What you have to do.
All that should come back is the lines of the data below from the one containing "(if read (ring" to the one containing "mstep m (mk_machine (mk_ring (read s) (write s)", inclusive, exactly as they stand.

──────── Data

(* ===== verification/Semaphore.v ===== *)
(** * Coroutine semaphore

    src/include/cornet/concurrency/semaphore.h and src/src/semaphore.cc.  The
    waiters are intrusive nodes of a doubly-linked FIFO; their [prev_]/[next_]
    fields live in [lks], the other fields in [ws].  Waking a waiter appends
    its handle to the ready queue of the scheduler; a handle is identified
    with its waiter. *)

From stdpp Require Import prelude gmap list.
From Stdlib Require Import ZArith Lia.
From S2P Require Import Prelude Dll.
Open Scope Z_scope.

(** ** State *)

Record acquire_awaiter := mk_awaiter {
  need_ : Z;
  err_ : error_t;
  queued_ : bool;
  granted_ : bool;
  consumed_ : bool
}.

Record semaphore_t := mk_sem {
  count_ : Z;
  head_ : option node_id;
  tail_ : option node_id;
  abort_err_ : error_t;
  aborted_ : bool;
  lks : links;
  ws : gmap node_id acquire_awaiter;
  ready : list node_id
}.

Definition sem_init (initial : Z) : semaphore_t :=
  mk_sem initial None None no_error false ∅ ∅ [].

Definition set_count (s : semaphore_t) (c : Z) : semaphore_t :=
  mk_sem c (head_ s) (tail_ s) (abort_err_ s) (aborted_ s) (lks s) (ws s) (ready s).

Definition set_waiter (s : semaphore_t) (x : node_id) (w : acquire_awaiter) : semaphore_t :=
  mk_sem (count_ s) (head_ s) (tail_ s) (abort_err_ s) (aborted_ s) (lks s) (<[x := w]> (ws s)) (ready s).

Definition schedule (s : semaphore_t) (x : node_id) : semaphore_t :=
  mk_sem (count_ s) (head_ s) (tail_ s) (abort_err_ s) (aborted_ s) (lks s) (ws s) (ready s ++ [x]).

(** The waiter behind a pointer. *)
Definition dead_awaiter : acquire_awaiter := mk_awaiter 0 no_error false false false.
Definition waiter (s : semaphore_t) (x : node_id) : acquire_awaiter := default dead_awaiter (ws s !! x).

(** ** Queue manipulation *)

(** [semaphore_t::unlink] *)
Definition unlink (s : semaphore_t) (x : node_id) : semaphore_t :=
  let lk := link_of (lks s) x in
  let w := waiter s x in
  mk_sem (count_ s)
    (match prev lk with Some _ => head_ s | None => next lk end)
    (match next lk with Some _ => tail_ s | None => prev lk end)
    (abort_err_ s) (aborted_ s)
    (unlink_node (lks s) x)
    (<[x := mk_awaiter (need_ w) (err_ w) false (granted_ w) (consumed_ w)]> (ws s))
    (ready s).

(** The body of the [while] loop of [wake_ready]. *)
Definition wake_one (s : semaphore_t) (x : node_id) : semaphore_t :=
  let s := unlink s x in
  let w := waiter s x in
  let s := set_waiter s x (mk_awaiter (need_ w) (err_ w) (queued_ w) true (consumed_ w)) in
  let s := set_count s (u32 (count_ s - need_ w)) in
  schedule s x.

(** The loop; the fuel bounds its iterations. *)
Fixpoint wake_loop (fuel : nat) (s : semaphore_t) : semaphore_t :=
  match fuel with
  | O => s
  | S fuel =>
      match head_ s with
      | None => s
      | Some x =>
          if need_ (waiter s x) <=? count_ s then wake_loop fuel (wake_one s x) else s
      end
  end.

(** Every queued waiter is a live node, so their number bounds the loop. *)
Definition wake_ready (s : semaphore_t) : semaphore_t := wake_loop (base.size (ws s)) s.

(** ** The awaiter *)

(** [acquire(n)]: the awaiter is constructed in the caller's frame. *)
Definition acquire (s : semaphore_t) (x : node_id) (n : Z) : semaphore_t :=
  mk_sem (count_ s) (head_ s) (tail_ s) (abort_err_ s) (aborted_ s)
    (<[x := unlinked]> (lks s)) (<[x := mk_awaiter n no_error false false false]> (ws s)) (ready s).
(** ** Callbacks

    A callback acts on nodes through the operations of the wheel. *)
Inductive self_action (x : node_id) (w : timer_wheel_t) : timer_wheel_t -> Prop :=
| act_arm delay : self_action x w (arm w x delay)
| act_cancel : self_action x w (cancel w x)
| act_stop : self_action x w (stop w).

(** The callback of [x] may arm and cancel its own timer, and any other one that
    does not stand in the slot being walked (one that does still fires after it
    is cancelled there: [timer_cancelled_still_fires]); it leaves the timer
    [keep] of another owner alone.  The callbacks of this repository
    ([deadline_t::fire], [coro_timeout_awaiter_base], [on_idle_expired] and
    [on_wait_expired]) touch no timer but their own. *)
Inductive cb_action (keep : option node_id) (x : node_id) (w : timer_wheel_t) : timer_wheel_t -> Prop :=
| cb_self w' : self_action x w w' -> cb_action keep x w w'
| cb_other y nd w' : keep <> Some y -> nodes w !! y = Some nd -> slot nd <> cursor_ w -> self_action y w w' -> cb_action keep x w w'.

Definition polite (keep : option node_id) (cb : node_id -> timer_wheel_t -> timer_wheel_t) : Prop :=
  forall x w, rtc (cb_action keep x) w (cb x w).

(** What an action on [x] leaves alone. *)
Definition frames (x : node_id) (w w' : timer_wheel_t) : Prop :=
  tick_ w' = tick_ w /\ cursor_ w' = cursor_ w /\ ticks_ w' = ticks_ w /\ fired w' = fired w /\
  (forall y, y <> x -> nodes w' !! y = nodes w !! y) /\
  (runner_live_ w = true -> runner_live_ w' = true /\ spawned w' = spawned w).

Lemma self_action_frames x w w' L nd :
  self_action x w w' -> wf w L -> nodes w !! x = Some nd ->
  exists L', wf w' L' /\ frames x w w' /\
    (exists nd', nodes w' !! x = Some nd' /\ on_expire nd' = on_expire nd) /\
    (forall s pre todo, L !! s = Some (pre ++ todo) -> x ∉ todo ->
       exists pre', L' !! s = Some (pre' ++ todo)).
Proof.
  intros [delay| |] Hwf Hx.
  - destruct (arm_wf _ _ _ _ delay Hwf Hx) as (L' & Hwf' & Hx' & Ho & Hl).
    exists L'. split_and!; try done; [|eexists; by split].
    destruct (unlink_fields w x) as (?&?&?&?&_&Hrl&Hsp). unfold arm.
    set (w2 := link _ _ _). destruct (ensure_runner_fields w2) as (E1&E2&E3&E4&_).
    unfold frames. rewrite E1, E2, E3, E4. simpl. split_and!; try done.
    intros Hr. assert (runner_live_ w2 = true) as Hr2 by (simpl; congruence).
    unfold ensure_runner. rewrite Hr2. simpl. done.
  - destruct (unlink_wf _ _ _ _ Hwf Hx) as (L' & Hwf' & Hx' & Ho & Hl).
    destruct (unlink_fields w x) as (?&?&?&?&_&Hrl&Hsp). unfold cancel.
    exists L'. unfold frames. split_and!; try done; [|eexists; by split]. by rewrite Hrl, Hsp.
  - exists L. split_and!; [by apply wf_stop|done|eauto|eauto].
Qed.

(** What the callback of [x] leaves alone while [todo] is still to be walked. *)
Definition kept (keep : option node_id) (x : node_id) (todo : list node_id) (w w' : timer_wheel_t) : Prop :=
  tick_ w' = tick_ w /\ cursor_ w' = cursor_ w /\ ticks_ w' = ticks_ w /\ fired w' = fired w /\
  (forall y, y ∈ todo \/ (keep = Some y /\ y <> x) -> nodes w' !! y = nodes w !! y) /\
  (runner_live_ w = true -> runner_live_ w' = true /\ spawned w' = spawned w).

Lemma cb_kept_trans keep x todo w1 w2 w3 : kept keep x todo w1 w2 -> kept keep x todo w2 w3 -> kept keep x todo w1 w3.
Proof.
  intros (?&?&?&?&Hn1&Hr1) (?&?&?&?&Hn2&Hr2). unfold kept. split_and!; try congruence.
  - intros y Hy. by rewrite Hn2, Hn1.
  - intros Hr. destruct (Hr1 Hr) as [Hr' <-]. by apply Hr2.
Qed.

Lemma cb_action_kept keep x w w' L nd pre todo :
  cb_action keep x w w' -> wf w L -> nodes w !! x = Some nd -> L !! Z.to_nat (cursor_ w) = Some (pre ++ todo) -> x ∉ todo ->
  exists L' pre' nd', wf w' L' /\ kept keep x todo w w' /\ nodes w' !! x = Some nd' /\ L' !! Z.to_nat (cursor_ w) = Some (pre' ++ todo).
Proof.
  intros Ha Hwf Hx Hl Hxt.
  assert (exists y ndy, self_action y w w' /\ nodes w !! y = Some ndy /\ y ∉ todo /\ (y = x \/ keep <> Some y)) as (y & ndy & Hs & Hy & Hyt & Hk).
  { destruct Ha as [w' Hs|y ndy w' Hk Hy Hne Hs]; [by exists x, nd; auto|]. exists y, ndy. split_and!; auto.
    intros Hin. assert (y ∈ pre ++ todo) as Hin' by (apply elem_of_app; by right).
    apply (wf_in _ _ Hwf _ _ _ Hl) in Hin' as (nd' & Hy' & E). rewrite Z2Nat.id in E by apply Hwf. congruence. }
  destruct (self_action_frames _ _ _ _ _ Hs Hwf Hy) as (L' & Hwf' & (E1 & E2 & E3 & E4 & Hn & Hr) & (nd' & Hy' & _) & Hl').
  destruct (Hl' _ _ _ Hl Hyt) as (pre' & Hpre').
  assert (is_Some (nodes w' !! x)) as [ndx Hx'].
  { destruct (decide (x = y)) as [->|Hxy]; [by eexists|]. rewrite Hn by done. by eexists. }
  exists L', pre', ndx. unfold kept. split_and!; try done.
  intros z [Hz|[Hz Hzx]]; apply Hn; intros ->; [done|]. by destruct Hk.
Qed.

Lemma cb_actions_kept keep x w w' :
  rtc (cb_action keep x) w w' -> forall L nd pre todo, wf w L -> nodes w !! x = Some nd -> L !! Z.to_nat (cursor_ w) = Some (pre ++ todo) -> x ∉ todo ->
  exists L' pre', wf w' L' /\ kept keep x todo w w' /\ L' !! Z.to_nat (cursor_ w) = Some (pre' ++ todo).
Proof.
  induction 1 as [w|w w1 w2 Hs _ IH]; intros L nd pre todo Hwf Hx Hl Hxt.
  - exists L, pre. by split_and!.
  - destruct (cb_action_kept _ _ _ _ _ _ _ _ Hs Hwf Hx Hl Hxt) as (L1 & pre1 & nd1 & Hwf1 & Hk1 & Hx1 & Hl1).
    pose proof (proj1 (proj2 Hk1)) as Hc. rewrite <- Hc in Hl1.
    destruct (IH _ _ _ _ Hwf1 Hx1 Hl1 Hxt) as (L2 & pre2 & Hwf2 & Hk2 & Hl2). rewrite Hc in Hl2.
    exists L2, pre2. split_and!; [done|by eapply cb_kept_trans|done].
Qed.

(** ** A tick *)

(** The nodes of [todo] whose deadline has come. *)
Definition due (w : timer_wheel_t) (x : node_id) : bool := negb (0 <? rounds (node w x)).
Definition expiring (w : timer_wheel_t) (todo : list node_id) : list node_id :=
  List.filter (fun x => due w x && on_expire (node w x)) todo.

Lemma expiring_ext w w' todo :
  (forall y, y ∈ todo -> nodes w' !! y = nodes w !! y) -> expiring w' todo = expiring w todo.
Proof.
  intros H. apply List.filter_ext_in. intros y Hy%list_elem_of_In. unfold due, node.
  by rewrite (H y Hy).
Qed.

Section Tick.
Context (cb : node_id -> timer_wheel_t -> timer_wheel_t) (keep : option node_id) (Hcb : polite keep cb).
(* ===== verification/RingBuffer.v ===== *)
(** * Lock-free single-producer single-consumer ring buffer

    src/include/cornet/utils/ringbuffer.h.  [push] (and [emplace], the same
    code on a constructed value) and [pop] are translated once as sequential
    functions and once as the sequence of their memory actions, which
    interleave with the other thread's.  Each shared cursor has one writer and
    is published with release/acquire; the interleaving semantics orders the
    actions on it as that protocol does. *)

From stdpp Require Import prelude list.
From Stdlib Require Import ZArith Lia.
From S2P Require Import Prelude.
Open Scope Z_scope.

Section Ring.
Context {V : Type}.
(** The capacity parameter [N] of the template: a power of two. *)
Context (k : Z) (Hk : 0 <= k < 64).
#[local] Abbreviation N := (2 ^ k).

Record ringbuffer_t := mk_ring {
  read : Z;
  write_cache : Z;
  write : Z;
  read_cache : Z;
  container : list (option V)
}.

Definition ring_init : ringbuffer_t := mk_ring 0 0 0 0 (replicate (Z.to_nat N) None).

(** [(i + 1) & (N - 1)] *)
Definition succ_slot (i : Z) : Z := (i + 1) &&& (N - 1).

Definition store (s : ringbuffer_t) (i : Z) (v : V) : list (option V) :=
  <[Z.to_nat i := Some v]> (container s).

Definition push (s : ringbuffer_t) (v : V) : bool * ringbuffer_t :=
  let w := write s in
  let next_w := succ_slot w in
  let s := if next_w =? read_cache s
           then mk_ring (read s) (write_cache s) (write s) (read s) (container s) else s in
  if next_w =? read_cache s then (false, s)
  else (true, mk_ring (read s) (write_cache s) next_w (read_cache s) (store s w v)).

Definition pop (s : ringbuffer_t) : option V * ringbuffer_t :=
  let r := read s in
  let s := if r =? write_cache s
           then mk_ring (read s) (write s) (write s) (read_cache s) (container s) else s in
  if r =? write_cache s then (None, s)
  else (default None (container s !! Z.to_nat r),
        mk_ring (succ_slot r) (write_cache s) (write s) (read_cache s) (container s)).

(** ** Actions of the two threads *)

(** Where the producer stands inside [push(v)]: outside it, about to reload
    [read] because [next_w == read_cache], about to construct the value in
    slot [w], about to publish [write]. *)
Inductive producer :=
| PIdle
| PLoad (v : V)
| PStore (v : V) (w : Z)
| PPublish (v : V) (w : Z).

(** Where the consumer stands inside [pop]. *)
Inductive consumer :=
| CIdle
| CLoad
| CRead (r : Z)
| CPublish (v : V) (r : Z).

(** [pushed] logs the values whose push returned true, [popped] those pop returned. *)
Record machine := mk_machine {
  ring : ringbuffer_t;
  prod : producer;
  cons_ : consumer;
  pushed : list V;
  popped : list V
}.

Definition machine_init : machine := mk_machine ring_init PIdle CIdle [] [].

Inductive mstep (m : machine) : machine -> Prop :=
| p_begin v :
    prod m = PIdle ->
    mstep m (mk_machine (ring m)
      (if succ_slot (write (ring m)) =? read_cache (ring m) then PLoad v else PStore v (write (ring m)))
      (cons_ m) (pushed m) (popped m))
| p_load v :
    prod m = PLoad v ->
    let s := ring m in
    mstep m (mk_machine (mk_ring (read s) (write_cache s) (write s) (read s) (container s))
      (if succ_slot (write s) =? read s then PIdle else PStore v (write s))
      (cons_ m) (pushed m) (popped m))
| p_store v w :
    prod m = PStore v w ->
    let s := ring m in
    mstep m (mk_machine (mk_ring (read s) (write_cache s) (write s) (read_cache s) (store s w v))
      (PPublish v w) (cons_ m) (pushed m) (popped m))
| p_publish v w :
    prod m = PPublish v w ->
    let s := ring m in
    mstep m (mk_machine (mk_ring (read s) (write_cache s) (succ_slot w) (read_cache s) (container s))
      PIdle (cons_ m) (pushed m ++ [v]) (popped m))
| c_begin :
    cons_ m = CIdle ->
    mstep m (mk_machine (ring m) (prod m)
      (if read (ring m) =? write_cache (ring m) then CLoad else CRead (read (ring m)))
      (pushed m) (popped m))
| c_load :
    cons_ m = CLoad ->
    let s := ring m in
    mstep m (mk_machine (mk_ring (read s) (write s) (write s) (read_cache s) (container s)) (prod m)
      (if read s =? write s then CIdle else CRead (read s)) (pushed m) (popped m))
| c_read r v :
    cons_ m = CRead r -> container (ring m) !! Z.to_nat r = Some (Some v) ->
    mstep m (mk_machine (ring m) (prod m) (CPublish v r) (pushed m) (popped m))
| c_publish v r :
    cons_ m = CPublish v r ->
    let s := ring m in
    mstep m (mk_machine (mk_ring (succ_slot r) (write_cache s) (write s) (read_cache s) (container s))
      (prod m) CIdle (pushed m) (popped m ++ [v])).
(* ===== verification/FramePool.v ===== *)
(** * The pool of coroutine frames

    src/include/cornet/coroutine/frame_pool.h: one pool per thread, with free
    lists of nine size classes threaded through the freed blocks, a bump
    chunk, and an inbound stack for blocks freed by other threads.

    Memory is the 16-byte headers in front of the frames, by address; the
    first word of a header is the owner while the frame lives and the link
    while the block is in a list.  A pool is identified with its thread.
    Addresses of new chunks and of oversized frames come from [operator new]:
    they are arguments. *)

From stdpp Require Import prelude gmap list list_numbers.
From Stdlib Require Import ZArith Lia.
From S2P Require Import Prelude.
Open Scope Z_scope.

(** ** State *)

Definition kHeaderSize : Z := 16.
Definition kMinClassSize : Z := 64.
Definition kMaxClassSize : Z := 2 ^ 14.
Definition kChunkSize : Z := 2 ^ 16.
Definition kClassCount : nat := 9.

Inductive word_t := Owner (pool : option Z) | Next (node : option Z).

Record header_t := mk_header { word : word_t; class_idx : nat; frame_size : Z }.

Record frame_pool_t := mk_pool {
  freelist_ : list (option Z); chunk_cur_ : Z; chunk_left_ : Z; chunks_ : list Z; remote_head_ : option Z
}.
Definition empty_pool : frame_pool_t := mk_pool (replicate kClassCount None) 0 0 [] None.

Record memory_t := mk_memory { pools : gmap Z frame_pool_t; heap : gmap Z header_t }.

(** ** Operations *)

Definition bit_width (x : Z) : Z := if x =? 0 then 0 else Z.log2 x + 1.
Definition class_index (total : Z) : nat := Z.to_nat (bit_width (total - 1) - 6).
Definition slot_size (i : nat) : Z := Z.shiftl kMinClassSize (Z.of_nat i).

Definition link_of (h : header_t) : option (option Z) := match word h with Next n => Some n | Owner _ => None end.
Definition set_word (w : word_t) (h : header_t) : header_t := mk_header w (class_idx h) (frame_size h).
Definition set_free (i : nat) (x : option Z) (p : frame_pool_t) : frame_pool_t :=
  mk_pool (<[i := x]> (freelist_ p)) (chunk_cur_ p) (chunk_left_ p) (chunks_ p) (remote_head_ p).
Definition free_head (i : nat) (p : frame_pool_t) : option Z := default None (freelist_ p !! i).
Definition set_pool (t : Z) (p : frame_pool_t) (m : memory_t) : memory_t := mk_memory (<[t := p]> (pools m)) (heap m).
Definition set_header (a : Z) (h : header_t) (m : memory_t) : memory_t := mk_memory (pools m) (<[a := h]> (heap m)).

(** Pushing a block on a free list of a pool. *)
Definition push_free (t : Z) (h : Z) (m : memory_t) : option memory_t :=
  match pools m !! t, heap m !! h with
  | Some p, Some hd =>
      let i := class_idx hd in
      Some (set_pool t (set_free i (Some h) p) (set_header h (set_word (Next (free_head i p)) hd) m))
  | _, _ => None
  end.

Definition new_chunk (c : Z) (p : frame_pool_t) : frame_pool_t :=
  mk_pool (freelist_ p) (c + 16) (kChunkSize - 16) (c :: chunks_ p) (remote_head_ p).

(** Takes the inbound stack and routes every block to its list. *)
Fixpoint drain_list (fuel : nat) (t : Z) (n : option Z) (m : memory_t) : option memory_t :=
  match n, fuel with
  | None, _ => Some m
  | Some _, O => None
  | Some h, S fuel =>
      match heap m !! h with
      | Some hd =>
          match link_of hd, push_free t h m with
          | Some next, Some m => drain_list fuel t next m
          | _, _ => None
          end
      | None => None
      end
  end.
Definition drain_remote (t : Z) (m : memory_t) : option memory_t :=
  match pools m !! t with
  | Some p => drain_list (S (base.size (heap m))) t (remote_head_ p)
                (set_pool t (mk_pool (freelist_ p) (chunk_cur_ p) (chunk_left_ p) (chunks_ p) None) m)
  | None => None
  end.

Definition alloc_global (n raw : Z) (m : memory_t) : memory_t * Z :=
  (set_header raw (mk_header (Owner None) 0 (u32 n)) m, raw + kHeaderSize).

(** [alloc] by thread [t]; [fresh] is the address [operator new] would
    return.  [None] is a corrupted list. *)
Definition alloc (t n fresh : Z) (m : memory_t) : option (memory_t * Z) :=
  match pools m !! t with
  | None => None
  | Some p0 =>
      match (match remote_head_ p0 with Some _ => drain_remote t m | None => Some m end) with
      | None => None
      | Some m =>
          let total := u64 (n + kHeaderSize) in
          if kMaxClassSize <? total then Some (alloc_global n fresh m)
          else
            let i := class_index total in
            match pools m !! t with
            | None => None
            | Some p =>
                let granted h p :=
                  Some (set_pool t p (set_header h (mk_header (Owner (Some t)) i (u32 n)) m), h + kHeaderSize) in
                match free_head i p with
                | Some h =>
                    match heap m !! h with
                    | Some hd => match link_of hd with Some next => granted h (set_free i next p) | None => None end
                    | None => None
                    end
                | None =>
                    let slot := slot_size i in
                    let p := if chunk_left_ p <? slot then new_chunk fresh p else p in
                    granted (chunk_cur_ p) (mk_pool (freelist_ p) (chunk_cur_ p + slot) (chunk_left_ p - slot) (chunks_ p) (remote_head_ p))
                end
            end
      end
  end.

────────────────

Answer.
      (if read (ring m) =? write_cache (ring m) then CLoad else CRead (read (ring m)))
      (pushed m) (popped m))
| c_load :
    cons_ m = CLoad ->
    let s := ring m in
    mstep m (mk_machine (mk_ring (read s) (write s) (write s) (read_cache s) (container s)) (prod m)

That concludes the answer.